The Two Sum problem from LeetCode. Given an array of numbers and a target number and we should return the indices of the two numbers that sum up to the target. Let our target be 7 and then if our array contains 3,4 and 3+4=7 we will return the index of 3 and 4.

## Examples

```
Input: nums = [4,3,2,4], target = 5
Output: [1,2]
Input: nums = [2,2], target = 4
Output: [0,1]
Input: nums = [2,7,11,15], target = 9
Output: [0,1]
```

## Solution Explanation

As said in the question, there is only one possibility or combination and we can simply use two loops and try to add all combinations but it will take a long time. This can also be done in a single iteration but to do that we need to keep track of the previous elements and their positions too, as we were asked to return their index not the numbers.
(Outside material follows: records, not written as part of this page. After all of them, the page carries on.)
Section phases.
Context `{W : Web3} (settings : MercurySettings) (eng : TransactionPolicyEngine).
Context (intended : ExecutableTransaction -> Prop).
Abbreviation pstep := (pstep settings eng intended).
Abbreviation psteps := (steps pstep).

(** A reservation is attempted from the phases that hold nothing, and a refusal ends the run. *)
Lemma reserve_phase φ ev key a φ' :
  pstep φ ev φ' -> as_reserve ev = Some (key, a) ->
  ((exists t, φ = Approved t) \/ (exists t sim, φ = Simulated t sim)) /\ key <> "" /\
  match a with
  | Ok _ => True
  | Err (DuplicateTransactionError rec) =>
      φ' = match ir_result rec with Some res => Replayed res | None => Declined end
  | Err (OtherError _) => φ' = Declined
  end.
Proof.
  intros H E. destruct H; simpl in E; simplify_eq; try by destruct e.
  - split_and!; eauto.
  - split_and!; eauto.
  - split_and!; [|done|by destruct e].
    match goal with H : _ \/ _ |- _ => destruct H as [->|[-> _]] end; eauto.
Qed.

Lemma final_steps φ tr φ' :
  psteps φ tr φ' -> match φ with Declined | Replayed _ | Released _ | Finished _ _ => tr = [] /\ φ' = φ | _ => True end.
Proof.
  intros H. destruct H as [φ|φ ev φ1 tr φ2 Hs _]; [by destruct φ|].
  apply final_phase in Hs. by destruct φ.
Qed.

(** A refused reservation: nothing was signed before it, and nothing comes after it. *)
Lemma refused_run tr1 ev tr2 φ key e :
  psteps Idle (tr1 ++ ev :: tr2) φ -> as_reserve ev = Some (key, Err e) ->
  tr2 = [] /\ no_critical tr1 /\
  φ = match e with
      | DuplicateTransactionError rec => match ir_result rec with Some res => Replayed res | None => Declined end
      | OtherError _ => Declined
      end.
Proof.
  intros (φ1 & H1 & H2)%steps_app_inv He. inversion H2 as [|? ? φ2 ? ? Hs H3]; subst.
  destruct (reserve_phase _ _ _ _ _ Hs He) as (Hφ & _ & Hφ2).
  apply history_steps in H1. apply final_steps in H3.
  assert (no_critical tr1) by (destruct Hφ as [[t ->]|(t & sim & ->)]; apply H1).
  destruct e as [rec|]; subst φ2; [destruct (ir_result rec)|]; by destruct H3 as [-> ->].
Qed.

(** Signing after approval: the approval that precedes it. *)
Lemma approval_of_signed tr1 req a tr2 φ :
  psteps Idle (tr1 ++ Ev (SignTransaction req) a :: tr2) φ ->
  exists t key, signing_request t = Ok req /\ intended t /\ authorized_in settings eng tr1 t key /\
    (needs_human t = true ->
     exists q ap, build_approval_request t = Ok q /\ ar_status ap = APPROVED /\ Ev (RequestApproval q) (Ok ap) ∈ tr1).
Proof.
  intros H. destruct (sign_authorized _ _ _ _ _ _ _ _ H) as (t & key & Hr & Hi & Ha). exists t, key.
  split_and!; [done | done | done |]. intros Hn. destruct Ha as (_ & Hap & _). exact (Hap Hn).
Qed.
End phases.

(** * The store and a taken key *)

Section store_phases.
Context {St : Type} `{IS : IdempotencyStore St} {LS : IdempotencyStoreLaws St}.
Context `{W : Web3} (settings : MercurySettings) (eng : TransactionPolicyEngine).
Context (intended : ExecutableTransaction -> Prop).

(** Reserving a key that was taken before the run ends it, and leaves the store alone. *)
Lemma refused_key tr1 key (a : result reserve_error IdempotencyRecord) tr2 φ (σ0 σ : St) :
  store_ok σ0 -> steps (pstep settings eng intended) Idle (tr1 ++ Ev (Reserve key) a :: tr2) φ ->
  steps store_step σ0 (tr1 ++ Ev (Reserve key) a :: tr2) σ -> key_state_of σ0 key <> Free ->
  tr2 = [] /\ no_critical tr1 /\ σ = σ0 /\
  φ = match key_state_of σ0 key with Completed res => Replayed res | _ => Declined end.
Proof.
  intros Hok Hs Hst Ht.
  pose proof Hs as (φ1 & H1 & H2)%steps_app_inv. pose proof Hst as (σ1 & S1 & S2)%steps_app_inv.
  pose proof (store_history_steps settings eng intended σ0 σ1 φ1 tr1 Hok H1 S1) as [Hok1 Hh].
  inversion H2 as [|? ? φ2 ? ? Hp H3]; subst. inversion S2 as [|? ? σ2 ? ? Hr S3]; subst.
  destruct (reserve_phase settings eng intended _ _ key a _ Hp eq_refl) as (Hφ & Hne & _).
  assert (σ1 = σ0) as -> by (destruct Hφ as [[t ->]|(t & sim & ->)]; exact Hh).
  unfold store_step in Hr. cbn [ev_call ev_answer store_answers] in Hr.
  destruct a as [rec|e]; [by eapply reserve_ok_free in Hr as [? _]|].
  destruct (refused_run settings eng intended tr1 (Ev (Reserve key) (Err e)) tr2 φ key e Hs eq_refl) as (-> & Hnc & ->).
  apply reserve_err_same in Hr as (-> & rec & -> & Hrec); [|done..].
  inversion S3; subst. split_and!; [done..|]. destruct (ir_result rec) as [res|]; by rewrite Hrec.
Qed.
End store_phases.

(** * Every run *)

Section claims.
Context `{W : Web3} {L : Web3Laws W} {PT : PydanticText} {PL : PydanticLax}.
Context {G : LangGraph effect MercuryState} {GL : LangGraphLaws merge_state G}.
Context (settings : MercurySettings) (deps : TransactionGraphDependencies).

Lemma run_steps kind s tr r :
  initial kind s -> may (invoke (wallet_graph settings deps kind) s) tr r -> Forall good tr ->
  exists φ, steps (pstep settings (policy_engine deps) (requests settings kind s tr)) Idle tr φ.
Proof. intros Hi Hm Hg. destruct (wallet_run settings deps kind s tr r Hi Hm Hg) as (φ & ? & _ & ? & _). eauto. Qed.

Lemma phase_result_hash φ res : outcome φ res -> er_tx_hash res <> None ->
  Replayed res = φ \/ exists key, Finished key res = φ.
Proof. destruct φ; simpl; naive_solver. Qed.

(** The store after a finished run, key by key. *)
Lemma finished_store `{IS : IdempotencyStore St} {LS : IdempotencyStoreLaws St} (σ0 σ : St) φ res :
  store_history σ0 σ φ -> outcome φ res ->
  (forall key, key_state_of σ key = InFlight -> key_state_of σ0 key = InFlight) /\
  (forall key, key_state_of σ0 key <> Free -> key_state_of σ key = key_state_of σ0 key) /\
  (er_tx_hash res <> None -> exists key, key_state_of σ key = Completed res) /\
  (er_tx_hash res = None -> forall key, key_state_of σ key = key_state_of σ0 key).
Proof.
  intros [_ Hh] Ho. destruct φ; simpl in *; try done; subst; try naive_solver.
  - destruct Hh as (Hf & Hf' & Hk).
    assert (forall k, key_state_of σ k = key_state_of σ0 k) as Hsame
      by (intros k; destruct (decide (k = key)) as [->|]; [congruence | by apply Hk]).
    split_and!; intros; rewrite ?Hsame in *; try done. naive_solver.
  - destruct Hh as (Hf & Hf' & Hk). destruct Ho as [-> Hhash].
    split_and!.
    + intros k Hi. destruct (decide (k = key)) as [->|]; [congruence|]. by rewrite <- Hk.
    + intros k Hi. destruct (decide (k = key)) as [->|]; [congruence|]. by apply Hk.
    + by exists key.
    + done.
Qed.
End claims.

(** C2. Whatever the outside answers, a run of any of the four transaction graphs asks the signer only for a
    transaction its request asks for (the prepared transaction it carries, or the one prepared for its
    intent), that was simulated, that the policy allows on that simulation, that a human approved when it
    moves value, and whose idempotency key the run has just reserved; the request signed is that
    transaction's. *)
Theorem signing_authorized `{W : Web3} {L : Web3Laws W} {PT : PydanticText} {PL : PydanticLax}
    {G : LangGraph effect MercuryState} {GL : LangGraphLaws merge_state G}
    (settings : MercurySettings) (deps : TransactionGraphDependencies) (kind : graph_kind)
    (s : MercuryState) (r : result exn MercuryState) (tr1 tr2 : list wevent) req a
    (Hi : initial kind s)
    (Hrun : may (invoke (wallet_graph settings deps kind) s) (tr1 ++ Ev (SignTransaction req) a :: tr2) r)
    (Hgood : Forall good (tr1 ++ Ev (SignTransaction req) a :: tr2)) :
  exists t key,
    signing_request t = Ok req /\
    requests settings kind s (tr1 ++ Ev (SignTransaction req) a :: tr2) t /\
    (exists sim, simulated_in tr1 t sim /\ policy_allows settings (policy_engine deps) t (Some sim)) /\
    (needs_human t = true ->
     exists q ap, build_approval_request t = Ok q /\ ar_status ap = APPROVED /\
                  Ev (RequestApproval q) (Ok ap) ∈ tr1) /\
    et_idempotency_key t = Some key /\ (exists rec, Ev (Reserve key) (Ok rec) ∈ tr1).
Proof.
  edestruct run_steps as [φ H]; [done..|].
  destruct (approval_of_signed _ _ _ _ _ _ _ _ H) as (t & key & Hr & Hreq & (Hsim & _ & Hk & Hres) & Hap).
  exists t, key. split_and!; done.
Qed.

(** C3. A run broadcasts at most once, and only the signature the signer returned in this run for a
    transaction the request asks for and that was authorized before it. *)
Theorem broadcast_authorized_once `{W : Web3} {L : Web3Laws W} {PT : PydanticText} {PL : PydanticLax}
    {G : LangGraph effect MercuryState} {GL : LangGraphLaws merge_state G}
    (settings : MercurySettings) (deps : TransactionGraphDependencies) (kind : graph_kind)
    (s : MercuryState) (r : result exn MercuryState) (tr1 tr2 : list wevent) sg a
    (Hi : initial kind s)
    (Hrun : may (invoke (wallet_graph settings deps kind) s) (tr1 ++ Ev (Broadcast sg) a :: tr2) r)
    (Hgood : Forall good (tr1 ++ Ev (Broadcast sg) a :: tr2)) :
  (exists t key, requests settings kind s (tr1 ++ Ev (Broadcast sg) a :: tr2) t /\
     authorized_in settings (policy_engine deps) tr1 t key /\ signed_in tr1 t sg) /\
  count is_broadcast tr1 = 0%nat /\ count is_broadcast tr2 = 0%nat.
Proof. edestruct run_steps as [φ H]; [done..|]. by eapply broadcast_authorized. Qed.

(** C4. The transaction graphs refine the run contract and terminate: every run follows the phase machine for what
    its request asks for to a phase where it holds no key, never raises (the recursion limit included),
    and returns the execution result that phase stands for; a run without an execution result is still
    preparing, and ends with the text of an unsupported request or with a typed order that waits for a
    human. *)
Theorem run_refines_contract `{W : Web3} {L : Web3Laws W} {PT : PydanticText} {PL : PydanticLax}
    {G : LangGraph effect MercuryState} {GL : LangGraphLaws merge_state G}
    (settings : MercurySettings) (deps : TransactionGraphDependencies) (kind : graph_kind)
    (s : MercuryState) (r : result exn MercuryState) (tr : list wevent)
    (Hi : initial kind s)
    (Hrun : may (invoke (wallet_graph settings deps kind) s) tr r)
    (Hgood : Forall good tr) :
  exists φ s',
    r = Ok s' /\ steps (pstep settings (policy_engine deps) (requests settings kind s tr)) Idle tr φ /\ terminal φ /\
    match execution_result s' with
    | Some res => outcome φ res
    | None =>
        φ = Idle /\
        (response_text s' <> None \/
         exists p d, prepared_swap s' = Some p /\ typed_order_ready p = Some d /\ policy_decision s' = Some d)
    end.
Proof.
  destruct (wallet_run settings deps kind s tr r Hi Hrun Hgood)
    as (φ & s' & -> & Hs & [(res & Hr & Ho) | (-> & Hr & Hans)]).
  - exists φ, s'. rewrite Hr. split_and!; [done | done | by eapply outcome_terminal | done].
  - exists Idle, s'. by rewrite Hr.
Qed.


(** C6. A key that is already taken stops the run where it reserves it: nothing was signed or broadcast
    before, no call follows, the store is as it was, and the result is the recorded one when the key
    is completed, a rejection without a hash when it is in flight. *)
Theorem taken_key_never_signs `{W : Web3} {L : Web3Laws W} {PT : PydanticText} {PL : PydanticLax}
    {G : LangGraph effect MercuryState} {GL : LangGraphLaws merge_state G}
    `{IS : IdempotencyStore St} {LS : IdempotencyStoreLaws St}
    (settings : MercurySettings) (deps : TransactionGraphDependencies) (kind : graph_kind)
    (s : MercuryState) (r : result exn MercuryState) (tr1 tr2 : list wevent) key a (σ0 σ : St)
    (Hi : initial kind s)
    (Hrun : may (invoke (wallet_graph settings deps kind) s) (tr1 ++ Ev (Reserve key) a :: tr2) r)
    (Hgood : Forall good (tr1 ++ Ev (Reserve key) a :: tr2))
    (Hok : store_ok σ0) (Hstore : steps store_step σ0 (tr1 ++ Ev (Reserve key) a :: tr2) σ)
    (Htaken : key_state_of σ0 key <> Free) :
  tr2 = [] /\ no_critical tr1 /\ (forall k, key_state_of σ k = key_state_of σ0 k) /\
  exists s' res, r = Ok s' /\ execution_result s' = Some res /\
    match key_state_of σ0 key with
    | Completed recorded => res = recorded
    | _ => (er_status res = REJECTED \/ er_status res = APPROVAL_DENIED) /\ er_tx_hash res = None
    end.
Proof.
  destruct (wallet_run settings deps kind _ _ r Hi Hrun Hgood) as (φ & s' & -> & Hs & Hend).
  destruct (refused_key settings (policy_engine deps) _ tr1 key a tr2 φ σ0 σ Hok Hs Hstore Htaken) as (-> & Hnc & -> & Hφ).
  split_and!; [done..|].
  destruct Hend as [(res & Hr & Ho) | (-> & _)]; [|by destruct (key_state_of σ0 key)].
  exists s', res. split_and!; [done..|].
  destruct (key_state_of σ0 key); subst φ; simpl in Ho; tauto.
Qed.
Lemma play_turns order ps σ : steps turn (ps, σ) (play order ps σ).1 (play order ps σ).2.
Proof.
  revert ps σ. induction order as [|i order IH]; intros ps σ; simpl; [constructor|].
  destruct (ps !! i) as [[r|e k]|] eqn:E; [apply IH | | apply IH].
  destruct (sample_handler e σ) as [σ' a] eqn:Eh. specialize (IH (<[i:=k a]> ps) σ').
  destruct (play order _ σ') as [tr y]. simpl in *. eapply steps_cons; [|exact IH].
  constructor; [done | by apply sample_handler_store].
Qed.

Definition rounds (n : nat) : list nat := List.concat (repeat [0; 1]%nat n).

(** The same request twice, and two requests under different keys. *)
Definition twin_requests : list request :=
  [{| rq_kind := TransactionGraph; rq_state := sample_state |}; {| rq_kind := TransactionGraph; rq_state := sample_state |}].
Definition distinct_requests : list request :=
  [{| rq_kind := TransactionGraph; rq_state := sample_state |}; {| rq_kind := TransactionGraph; rq_state := quiet_state |}].

Definition schedule_of (reqs : list request) (n : nat) : schedule :=
  (play (rounds n) (start default_settings default_dependencies reqs) ∅).1.

Example twin_calls :
  map (fun x => (x.1, call_name x.2)) (schedule_of twin_requests 9) =
  [(0, "wallet"); (1, "wallet"); (0, "nonce"); (1, "nonce"); (0, "gas"); (1, "gas"); (0, "simulate"); (1, "simulate");
   (0, "approve"); (1, "approve"); (0, "reserve"); (1, "reserve"); (0, "sign"); (0, "broadcast"); (0, "wait")]%nat.
Proof. vm_compute. reflexivity. Qed.

Lemma schedule_turns reqs n :
  steps turn (start default_settings default_dependencies reqs, ∅) (schedule_of reqs n)
    (play (rounds n) (start default_settings default_dependencies reqs) ∅).2.
Proof. apply play_turns. Qed.

Lemma twin_well_posed : well_posed twin_requests.
Proof. repeat (apply Forall_cons; split); [exact sample_initial.. | constructor]. Qed.

Lemma distinct_well_posed : well_posed distinct_requests.
Proof. repeat (apply Forall_cons; split); [exact sample_initial | exact quiet_initial | constructor]. Qed.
`Input: nums = [2,7,11,15], target = 9`

- Take an unordered map to store previous data
- We are using the map as it is convenient to store both the number and its index position
- Start iterating from start to end of the array size

Now in the loop,

- Take diff=target – a[i],
- Suppose target = 9 and a[i] =2 we get diff= 9-2=7
- This way if we find 7 next time it’s easier for us to solve
- Now check if 7 is present in the map, it isn’t
- Now add {2,0} to the unordered map and continue the loop

Loop continues,

- Next, we get diff=9-a[i] => 9-7 = 2
- Now check for 2 in the map and yes it’s present
- return previous[2] i.e returns it’s position 0 and
- the present (i) i.e the position of 7

## Code for Two Sum LeetCode – C++

Link to practice Two Sum LeetCode Problem

```
class Solution {
public:
vector<int> twoSum(vector<int>& nums, int target) {
unordered_map<int, int> prevMap;
for (int i = 0; i < nums.size(); i++) {
int diff = target - nums[i];
if(prevMap.count(diff))
return { prevMap[diff], i };
prevMap[nums[i]] = i;
}
//return something, however the answer is guarenteed above
return {};
}
};
```

## Conclusion

This post is part of my #30DaysChallenge to write a blog post every day on what I learn. When I first tried to solve this Two Sum problem, I did use two loops but then I found this method saves a lot of time, What do you say?